(** * svc-facs-httpd: registration bookkeeping and 404/405 miss resolution

    A shallow embedding of [src/index.js] (class [HttpdFacility]).

    JavaScript strings are modelled as [string] (a sequence of 8-bit
    characters); paths and HTTP method tokens are ASCII in practice.  The two
    closure-local maps [methodsByPath] and [patternsByHead] are [gmap]s keyed
    by strings (the code only ever calls [get], [has] and [set] on them), a
    JavaScript [Set] of method names is an insertion-ordered duplicate-free
    list, and the Fastify instance is the record of the calls it has accepted
    from the facility.  Fastify itself is outside the repository: which calls
    it accepts and which route options it runs the [onRoute] hooks with are
    parameters of the model ([FastifyLib]). *)

From Stdlib Require Import Ascii String.
From stdpp Require Import gmap strings list fin_maps.

Local Open Scope char_scope.

(** ** String primitives used by the source *)

Module Js.

(** [s.split(d)[0]]: the part of [s] before the first occurrence of [d]. *)
Fixpoint before_first (d : ascii) (s : string) : string :=
  match s with
  | EmptyString => EmptyString
  | String c s' =>
      if Ascii.eqb c d then EmptyString else String c (before_first d s')
  end.

(** [s || d] on strings: the empty string is the only falsy string. *)
Definition or_else (s d : string) : string :=
  match s with
  | EmptyString => d
  | String _ _ => s
  end.

(** [s.replace(/\/+$/, '')]: the leftmost match of [\/+$] is the maximal run
    of slashes that ends the string, so the replacement removes exactly that
    run. *)
Fixpoint strip_trailing_slashes (s : string) : string :=
  match s with
  | EmptyString => EmptyString
  | String c s' =>
      match strip_trailing_slashes s' with
      | EmptyString => if Ascii.eqb c "/" then EmptyString else String c EmptyString
      | String _ _ as r => String c r
      end
  end.

(** [s.includes(c)] for a one-character needle. *)
Fixpoint includes (c : ascii) (s : string) : bool :=
  match s with
  | EmptyString => false
  | String d s' => Ascii.eqb d c || includes c s'
  end.

(** [s.split('/')]: never the empty list; [''.split('/')] is [['']]. *)
Fixpoint split (d : ascii) (s : string) : list string :=
  match s with
  | EmptyString => [EmptyString]
  | String c s' =>
      if Ascii.eqb c d then EmptyString :: split d s'
      else match split d s' with
           | x :: xs => String c x :: xs
           | [] => [String c EmptyString]
           end
  end.

(** [xs.join(sep)]. *)
Fixpoint join (sep : string) (xs : list string) : string :=
  match xs with
  | [] => EmptyString
  | [x] => x
  | x :: xs' => x +:+ sep +:+ join sep xs'
  end.

(** Truthiness of a string, as used by [filter(Boolean)]. *)
Definition nonempty (s : string) : bool :=
  match s with
  | EmptyString => false
  | String _ _ => true
  end.

Definition starts_with (c : ascii) (s : string) : bool :=
  match s with
  | EmptyString => false
  | String d _ => Ascii.eqb d c
  end.

Fixpoint ends_with (c : ascii) (s : string) : bool :=
  match s with
  | EmptyString => false
  | String d EmptyString => Ascii.eqb d c
  | String _ s' => ends_with c s'
  end.

(** [String.prototype.toUpperCase] on the ASCII letters; other characters
    are left as they are. *)
Definition upper_char (c : ascii) : ascii :=
  let n := nat_of_ascii c in
  if (97 <=? n)%nat && (n <=? 122)%nat then ascii_of_nat (n - 32) else c.

Fixpoint toUpperCase (s : string) : string :=
  match s with
  | EmptyString => EmptyString
  | String c s' => String (upper_char c) (toUpperCase s')
  end.

End Js.

(** ** Path normalisation (line 111)

    [function normalize (p) {
       return (p.split('?')[0] || '/').replace(/\/+$/, '') || '/' }] *)

Definition normalize (p : string) : string :=
  Js.or_else
    (Js.strip_trailing_slashes (Js.or_else (Js.before_first "?" p) "/"))
    "/".

(** [head] (line 112): the first non-empty segment of the normalised path, or
    the empty string. *)
Definition head (p : string) : string :=
  match filter (fun s => Js.nonempty s = true) (Js.split "/" (normalize p)) with
  | s :: _ => s
  | [] => EmptyString
  end.

(** ** Pattern compilation (lines 113-117) *)

(** The characters of the class [[.*+?^${}()|[\]\\]]; they are also exactly
    the syntax characters of an ECMAScript pattern. *)
Definition is_special (c : ascii) : bool :=
  Js.includes c ".*+?^${}()|[]\".
Definition null_city : dict :=
  [(lit "bicing", bicing_info);
   (lit "ghost", PDict [(lit "city", PNone)]);
   (lit "bizi", bizi_info)].

(** A station object, a system that refreshes to it, and a library in
    which only "bicing" is known. *)
Definition una_estacion : Ej1d1.Station :=
  {| Ej1d1.name := PStr (lit "Plaza"); Ej1d1.latitude := PInt 41;
     Ej1d1.longitude := PInt 2; Ej1d1.bikes := PInt 5; Ej1d1.free := PInt 7 |}.

Definition only_bicing (tag : pystr) : result Ej1d1Systems.BikeShareSystem :=
  if str_eqb tag (lit "bicing")
  then Ok {| Ej1d1Systems.refreshed := Ok [una_estacion] |}
  else Raise KeyError.

(** The two lines the script of [ej1a1.py] can print. *)
Definition ip_line (ip : pystr) : pystr :=
  lit "Tu direcci" ++ [243%N] ++ lit "n IP p" ++ [250%N]
  ++ lit "blica es: " ++ ip.

Definition no_ip_line : pystr :=
  lit "No se pudo obtener la direcci" ++ [243%N] ++ lit "n IP".

(* ================================================================== *)
(** * Strings                                                          *)
(* ================================================================== *)

Lemma str_eqb_eq (a b : pystr) : str_eqb a b = true <-> a = b.
Proof.
  unfold str_eqb. destruct (list_eq_dec N.eq_dec a b); split; congruence.
Qed.

Lemma str_eqb_neq (a b : pystr) : str_eqb a b = false <-> a <> b.
Proof.
  unfold str_eqb. destruct (list_eq_dec N.eq_dec a b); split; congruence.
Qed.

Lemma split_cons (sep : N) (s : pystr) :
  exists w ws, split sep s = w :: ws.
Proof.
  induction s as [|c t [w [ws IH]]]; simpl.
  - now exists [], [].
  - destruct (c =? sep)%N; [now eexists; eexists|].
    rewrite IH. now eexists; eexists.
Qed.

Lemma split_head (s : pystr) :
  index (split (ch ",") s) 0 = Ok (before_comma s).
Proof.
  induction s as [|c t IH]; cbn [split before_comma]; [reflexivity|].
  destruct (c =? ch ",")%N; [reflexivity|].
  destruct (split_cons (ch ",") t) as [w [ws E]].
  rewrite E in *. unfold index in *. simpl in *. congruence.
Qed.

Lemma lstrip_nil_iff (s : pystr) : lstrip s = [] <-> forallb isspace s = true.
Proof.
  induction s as [|c t IH]; simpl; [tauto|].
  destruct (isspace c); simpl; [exact IH|]. split; discriminate.
Qed.

Lemma forallb_rev {A} (f : A -> bool) (l : list A) :
  forallb f (rev l) = forallb f l.
Proof.
  induction l as [|a l IH]; simpl; [reflexivity|].
  rewrite forallb_app, IH. simpl. rewrite andb_true_r. apply andb_comm.
Qed.

Lemma lstrip_suffix (s : pystr) :
  exists l, s = l ++ lstrip s /\ forallb isspace l = true.
Proof.
  induction s as [|c t [l [E H]]]; simpl.
  - now exists [].
  - destruct (isspace c) eqn:Hc.
    + exists (c :: l). split.
      * simpl. f_equal. exact E.
      * simpl. now rewrite Hc.
    + now exists [].
Qed.

(** [strip] removes a run of white space at each end and nothing else. *)
Lemma strip_spec (s : pystr) :
  exists l r, s = l ++ strip s ++ r
              /\ forallb isspace l = true /\ forallb isspace r = true.
Proof.
  unfold strip, rstrip.
  destruct (lstrip_suffix s) as [l [El Hl]].
  destruct (lstrip_suffix (rev (lstrip s))) as [r [Er Hr]].
  exists l, (rev r). rewrite forallb_rev. repeat split; trivial.
  rewrite <- rev_app_distr, <- Er, rev_involutive. exact El.
Qed.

----

> ACTION ITEM: Every line that holds the word "PInt" should be copied from the records above.

> YOUR SOLUTION:
  {| Ej1d1.name := PStr (lit "Plaza"); Ej1d1.latitude := PInt 41;
     Ej1d1.longitude := PInt 2; Ej1d1.bikes := PInt 5; Ej1d1.free := PInt 7 |}.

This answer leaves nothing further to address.